From the entries below, output the line with "(∀ r, run_named" and each following line up to and including the line with "Lemma mine_is id", exactly as written.
+++++
(* ===== verification/JobApiSafety.v ===== *)
(** * What a request to the job endpoints can reach
    (src/internal/controlplane/jobs/handlers.go)

    Fixed are the workspace of a request and an assignment of ids: [owner] gives the
    workspace of a scheduled job, [run_job] the job of a run, [async_owner] the
    workspace of an async job.  [named] tables agree with it: ids are never used again
    for something else.  On named tables every call that a handler makes, also through
    the scheduler, leaves what is hidden from the workspace as it is ([safe]), and what
    it answers is visible. *)
From Stdlib Require Import SpecFloat.
From S2P Require Import Prelude GoStrings GoErrors GoTime GoFloat GoSort GoSql GoJson Protocol CommandStream AsyncTypes AsyncStore AsyncLifecycle AsyncManager JobRetry JobStore JobLifecycle JobScheduler Auth AuthMiddleware JobHandlers.
Local Open Scope go_scope.
Local Open Scope Z_scope.

(** ** Filters *)

Lemma filter_update_where {A} q p f (l : list A) :
  (∀ x, x ∈ l → p x = true → q x = false ∧ q (f x) = false) → List.filter q (update_where p f l) = List.filter q l.
Proof.
  intros Hq. induction l as [|x l IH]; [done|]. cbn [update_where List.map List.filter]. fold (update_where p f l). rewrite IH by (intros y Hy; apply Hq; by right).
  destruct (p x) eqn:E; [|done]. destruct (Hq x (list_elem_of_here _ _) E) as [-> ->]. done.
Qed.
Lemma filter_filter_out {A} q p (l : list A) :
  (∀ x, x ∈ l → p x = false → q x = false) → List.filter q (List.filter p l) = List.filter q l.
Proof.
  intros Hq. induction l as [|x l IH]; [done|]. cbn. specialize (IH (λ y Hy, Hq y (list_elem_of_further _ _ _ Hy))).
  destruct (p x) eqn:E; cbn; rewrite IH; [done|]. by rewrite (Hq x (list_elem_of_here _ _) E).
Qed.
Lemma filter_app_out {A} q (l : list A) x : q x = false → List.filter q (l ++ [x]) = List.filter q l.
Proof. intros E. rewrite List.filter_app. cbn. rewrite E. apply app_nil_r. Qed.

Lemma transaction_cases {S A} (m : GoSql.M S A) db x db' :
  transaction m db = (x, db') → (∃ e, x = inl e ∧ rows db' = rows db) ∨ ∃ a, x = inr a ∧ m db = (inr a, db').
Proof. unfold transaction. destruct (m db) as [[e|a] db1]; intros [= <- <-]; eauto. Qed.

(** ** Workspaces *)

Definition may_see (ws o : string) : bool := (ws =s "") || (o =s "") || (o =s ws).
Lemma may_see_self ws : may_see ws ws = true.
Proof. unfold may_see. rewrite String.eqb_refl. apply orb_true_r. Qed.
Lemma may_see_checked ws o : (ws =s "") = false → (o <>s "") && (o <>s ws) = false → may_see ws o = true.
Proof. unfold may_see. intros ->. destruct (o =s ""); [done|]. by destruct (o =s ws). Qed.

Record naming := { owner : string → string; run_job : string → string; async_owner : string → string }.

Section scope.
Context `{Host, !HostLaws} (ids : naming) (ws : string) (Hne : ws ≠ ""%string) (Hws : ToLower (TrimSpace ws) = ws).

Lemma scope_trimmed : TrimSpace ws = ws.
Proof. by rewrite <- Hws, TrimSpace_ToLower, TrimSpace_idem. Qed.

(** The jobs the workspace may see. *)
Definition mine (id : string) : Prop := may_see ws (owner ids id) = true.
Definition run_named (r : JobRun) : Prop := run_job ids (r_ID r) = r_JobID r ∧ TrimSpace (r_ID r) = r_ID r ∧ TrimSpace (r_JobID r) = r_JobID r.
Definition tables_named (t : Tables) : Prop := Forall (λ j, jb_WorkspaceID j = owner ids (jb_ID j)) (jobs t) ∧ Forall run_named (runs t).
Definition async_workspace (j : AsyncJob) : string := j_WorkspaceID (scanAsyncJob j).
Definition async_named (l : list AsyncJob) : Prop := Forall (λ j, async_workspace j = async_owner ids (j_ID j) ∧ TrimSpace (j_ID j) = j_ID j) l.

Definition hidden (t : Tables) : list Job * list JobRun :=
  (List.filter (λ j, negb (may_see ws (jb_WorkspaceID j))) (jobs t), List.filter (λ r, negb (may_see ws (owner ids (r_JobID r)))) (runs t)).
Definition hidden_async (l : list AsyncJob) : list AsyncJob := List.filter (λ j, negb (may_see ws (async_workspace j))) l.

(** ** Statements on the tables of scheduled jobs *)

Definition spares (t t' : Tables) : Prop := tables_named t → tables_named t' ∧ hidden t' = hidden t.
Lemma spares_steps t t' : rtc spares t t' → spares t t'.
Proof. induction 1 as [|t t1 t' H1 _ IH]; [by intros|]. intros [Hn1 E1]%H1. destruct (IH Hn1) as [Hn' E]. split; [done|congruence]. Qed.

Lemma spares_update_jobs p f t :
  (∀ j, p j = true → mine (jb_ID j)) → (∀ j, jb_ID (f j) = jb_ID j ∧ jb_WorkspaceID (f j) = jb_WorkspaceID j) →
  spares t (set_jobs t (update_where p f (jobs t))).
Proof.
  intros Hp Hf [Hj Hr]. split; [split; [|done]|]; [|rewrite Forall_forall in Hj].
  - apply Forall_update_where; [|done]. intros j _. by destruct (Hf j) as [-> ->].
  - unfold hidden. f_equal. cbn. apply filter_update_where. intros j Hin Hm%Hp. destruct (Hf j) as [_ ->]. rewrite (Hj j Hin). unfold mine in Hm. by rewrite Hm.
Qed.
Lemma spares_update_runs p f t :
  (∀ r, run_named r → p r = true → mine (r_JobID r)) → (∀ r, r_ID (f r) = r_ID r ∧ r_JobID (f r) = r_JobID r) →
  spares t (set_runs t (update_where p f (runs t))).
Proof.
  intros Hp Hf [Hj Hr]. split; [split; [done|]|]; [|rewrite Forall_forall in Hr].
  - apply Forall_update_where; [|done]. intros r _. unfold run_named. by destruct (Hf r) as [-> ->].
  - unfold hidden. f_equal. cbn. apply filter_update_where. intros r Hin Hm. destruct (Hf r) as [_ ->]. apply (Hp r (Hr r Hin)) in Hm. unfold mine in Hm. by rewrite Hm.
Qed.

Lemma runs_update p f : (∀ j, p j = true → mine (jb_ID j)) → (∀ j, jb_ID (f j) = jb_ID j ∧ jb_WorkspaceID (f j) = jb_WorkspaceID j) → GoSql.runs spares (update_jobs p f).
Proof. intros Hp Hf. apply runs_exec. intros t. right. by apply spares_update_jobs. Qed.
Lemma mine_is id j : mine id → job_is id j = true → mine (jb_ID j).
Proof. unfold job_is. by intros Hm ->%String.eqb_eq. Qed.

Lemma UpdateJob_spares ParseDuration job : mine (jb_ID job) → GoSql.runs spares (UpdateJob ParseDuration job).
Proof.
  intros Hm. unfold UpdateJob. case_match; [eauto with legator|]. case_match; [eauto with legator|]. apply runs_bind; [eauto with legator|]. intros now.
  apply runs_bind; [apply runs_wrap, runs_update; [by intros j; apply mine_is|done]|]. intros n. case_match; eauto using reads_GetJob with legator.
Qed.
Lemma SetEnabled_spares id enabled : mine (TrimSpace id) → GoSql.runs spares (SetEnabled id enabled).
Proof.
  intros Hm. unfold SetEnabled. cbv zeta. case_match; [eauto with legator|]. apply runs_bind; [eauto with legator|]. intros now.
  apply runs_bind; [apply runs_wrap, runs_update; [by intros j; apply mine_is|done]|]. intros n. case_match; eauto using reads_GetJob with legator.
Qed.

Lemma DeleteJob_spares id : mine id → GoSql.runs spares (DeleteJob id).
Proof.
  intros Hm. apply runs_bind; [|intros n; case_match; eauto with legator]. apply runs_exec. intros t. right. intros [Hj Hr].
  split; [split; by apply Forall_filter_bool|]. rewrite Forall_forall in Hj. unfold hidden. f_equal; apply filter_filter_out.
  - intros j Hin E%negb_false_iff. rewrite (Hj j Hin). pose proof (mine_is _ _ Hm E) as Hmj. unfold mine in Hmj. by rewrite Hmj.
  - intros r Hin E%negb_false_iff. apply andb_prop in E as [->%String.eqb_eq _]. unfold mine in Hm. by rewrite Hm.
Qed.

Lemma batch_spares jobID start now t : mine jobID → spares t (set_jobs t (batch_jobs jobID start now t)).
Proof.
  intros Hm. unfold batch_jobs. cbv zeta. case_match; [destruct t; by intros|]. apply spares_update_jobs; [|done].
  intros j [Hj _]%andb_prop. by eapply mine_is.
Qed.

(** A run that is the workspace's to change. *)
Definition my_run (id : string) : Prop := mine (run_job ids id).
Lemma my_run_is id r : my_run id → run_named r → run_is id r = true → mine (r_JobID r).
Proof. unfold run_is. intros Hm [<- _] <-%String.eqb_eq. done. Qed.

Lemma transitionRun_spares id from to code out ended retry : my_run id → GoSql.runs spares (transitionRun id from to code out ended retry).
Proof.
  intros Hm. unfold transitionRun. case_match; [eauto with legator|]. case_match; [eauto with legator|].
  apply runs_bind; [eauto with legator|]. intros now. apply runs_bind; [unfold begin_; eauto with legator|]. intros _.
  apply runs_writes, writes_transaction_body. intros db u db' (r & Hf & Hr & E)%transition_body. right. rewrite E. cbv zeta in *. apply find_run_spec in Hf as [Hin Hid].
  intros Hn. assert (Hmr : mine (r_JobID r)).
  { apply (my_run_is id); [done| |unfold run_is; by rewrite Hid, String.eqb_refl]. destruct Hn as [_ Hn]. by eapply Forall_forall. }
  destruct (spares_update_runs (λ x, run_is id x && (r_Status x =s r_Status r)) (transitioned_run to code out (if ended then Some now else None) retry) (rows db)) as [Hn1 E1]; [|done|done|].
  { intros x Hx [Hi _]%andb_prop. by eapply my_run_is. }
  destruct (batch_spares (r_JobID r) (text_of (r_StartedAt r)) now _ Hmr Hn1) as [Hn2 E2]. split; [exact Hn2|]. by etrans.
Qed.

Lemma with_run_id_spares {B} id (k : string → GoSql.M Tables B) : (TrimSpace id ≠ ""%string → GoSql.runs spares (k (TrimSpace id))) → GoSql.runs spares (with_run_id id k).
Proof. intros Hk. unfold with_run_id. cbv zeta. destruct (String.eqb_spec (TrimSpace id) ""); [eauto with legator|by apply Hk]. Qed.
Lemma setRunAdmission_spares json_Valid id d re why retry : my_run (TrimSpace id) → GoSql.runs spares (setRunAdmission json_Valid id d re why retry).
Proof.
  intros Hm. apply with_run_id_spares. intros _. case_match; [eauto with legator|]. apply runs_bind; [|intros n; case_match; eauto using reads_GetRun with legator].
  apply runs_exec. intros t. right. apply spares_update_runs; [|done]. intros r Hr Hi. by eapply my_run_is.
Qed.

(** The statements of the scheduler, with what each asks for. *)
Definition store_ok (q : store_req) : Prop :=
  match q with
  | SRecordRunStart run => mine (r_JobID run)
  | SMarkRunPending id | SMarkRunRunning id | SMarkRunDenied id _ _ | SUpdateQueuedRunAdmission id _ _ _ _
  | SCompleteRunWithRetry id _ _ _ _ | SCancelRun id _ => my_run (TrimSpace id)
  | _ => True
  end.

Definition spared (t t' : Tables) : Prop := tables_named t → hidden t' = hidden t.
Lemma runs_spared {A} (m : GoSql.M Tables A) db x db' : GoSql.runs spares m → m db = (x, db') → spared (rows db) (rows db').
Proof. intros Hm E%Hm%spares_steps Hn. by apply E. Qed.

Lemma insert_spared run f t :
  mine (r_JobID run) → (∀ j, jb_ID (f j) = jb_ID j ∧ jb_WorkspaceID (f j) = jb_WorkspaceID j) →
  spared t {| jobs := update_where (job_is (r_JobID run)) f (jobs t); runs := runs t ++ [run] |}.
Proof.
  intros Hm Hf Hn. destruct (spares_update_jobs (job_is (r_JobID run)) f t ltac:(intros j; by apply mine_is) Hf Hn) as [_ E].
  unfold hidden in *. cbn in *. injection E as ->. f_equal. apply filter_app_out. unfold mine in Hm. by rewrite Hm.
Qed.

Lemma RecordRunStart_rows json_Valid run db x db' :
  RecordRunStart json_Valid run db = (x, db') →
  match x with
  | inl _ => rows db' = rows db
  | inr r => r_JobID r = r_JobID run ∧ ∃ now,
      rows db' = {| jobs := update_where (job_is (r_JobID r)) (started_job r now) (jobs (rows db)); runs := runs (rows db) ++ [run_row json_Valid r] |}
  end.
Proof.
  unfold RecordRunStart. do 3 (case_match; [by intros [= <- <-]|]). intros E. apply bind_cases in E as [(e & [=] & _)|(now & db1 & [= <- <-] & E)].
  apply bind_cases in E as [(e & E & ->)|(id & db2 & E2 & E)]; [by case_match|].
  assert (Hd : rows db2 = rows db) by (clear E; case_match; by injection E2 as _ <-). cbv zeta in E. case_match; [by injection E as <- <-|].
  apply bind_cases in E as [(e & E & ->)|([] & db3 & [_ E3]%query_inr & E)]; [rewrite <- Hd; by eapply (reads_query (A:=unit))|].
  rewrite <- Hd, <- E3. apply transaction_cases in E as [(e & -> & E)|(r & -> & E)]; [done|].
  apply bind_inr in E as (w & db5 & E1 & E). apply bind_inr in E as ([] & db6 & E4%wrap_inr%exec_inr & E).
  apply bind_inr in E as (n & db7 & [= _ E5]%wrap_inr%exec_inr & E). apply bind_inr in E as ([] & db8 & [_ E6]%query_inr & E).
  assert (E0 : rows db5 = rows db3) by (case_match; [by apply query_inr in E1 as [_ ?]|by injection E1 as _ ->]).
  apply insert_run_inr in E4 as (_ & _ & _ & E4). injection E as <- <-. split; [done|]. exists (clock (ticks db)). rewrite E6, <- E5, E4, E0. done.
Qed.
Lemma RecordRunStart_spared json_Valid run db x db' :
  mine (r_JobID run) → RecordRunStart json_Valid run db = (x, db') → spared (rows db) (rows db').
Proof.
  intros Hm E%RecordRunStart_rows. destruct x as [e|r]; [rewrite E; by intros|]. destruct E as [Hj (now & ->)].
  apply (insert_spared (run_row json_Valid r)); [by cbn; rewrite Hj|done].
Qed.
+++++
*Output for this exercise*.
  (∀ r, run_named r → p r = true → mine (r_JobID r)) → (∀ r, r_ID (f r) = r_ID r ∧ r_JobID (f r) = r_JobID r) →
  spares t (set_runs t (update_where p f (runs t))).
Proof.
  intros Hp Hf [Hj Hr]. split; [split; [done|]|]; [|rewrite Forall_forall in Hr].
  - apply Forall_update_where; [|done]. intros r _. unfold run_named. by destruct (Hf r) as [-> ->].
  - unfold hidden. f_equal. cbn. apply filter_update_where. intros r Hin Hm. destruct (Hf r) as [_ ->]. apply (Hp r (Hr r Hin)) in Hm. unfold mine in Hm. by rewrite Hm.
Qed.

Lemma runs_update p f : (∀ j, p j = true → mine (jb_ID j)) → (∀ j, jb_ID (f j) = jb_ID j ∧ jb_WorkspaceID (f j) = jb_WorkspaceID j) → GoSql.runs spares (update_jobs p f).
Proof. intros Hp Hf. apply runs_exec. intros t. right. by apply spares_update_jobs. Qed.
Lemma mine_is id j : mine id → job_is id j = true → mine (jb_ID j).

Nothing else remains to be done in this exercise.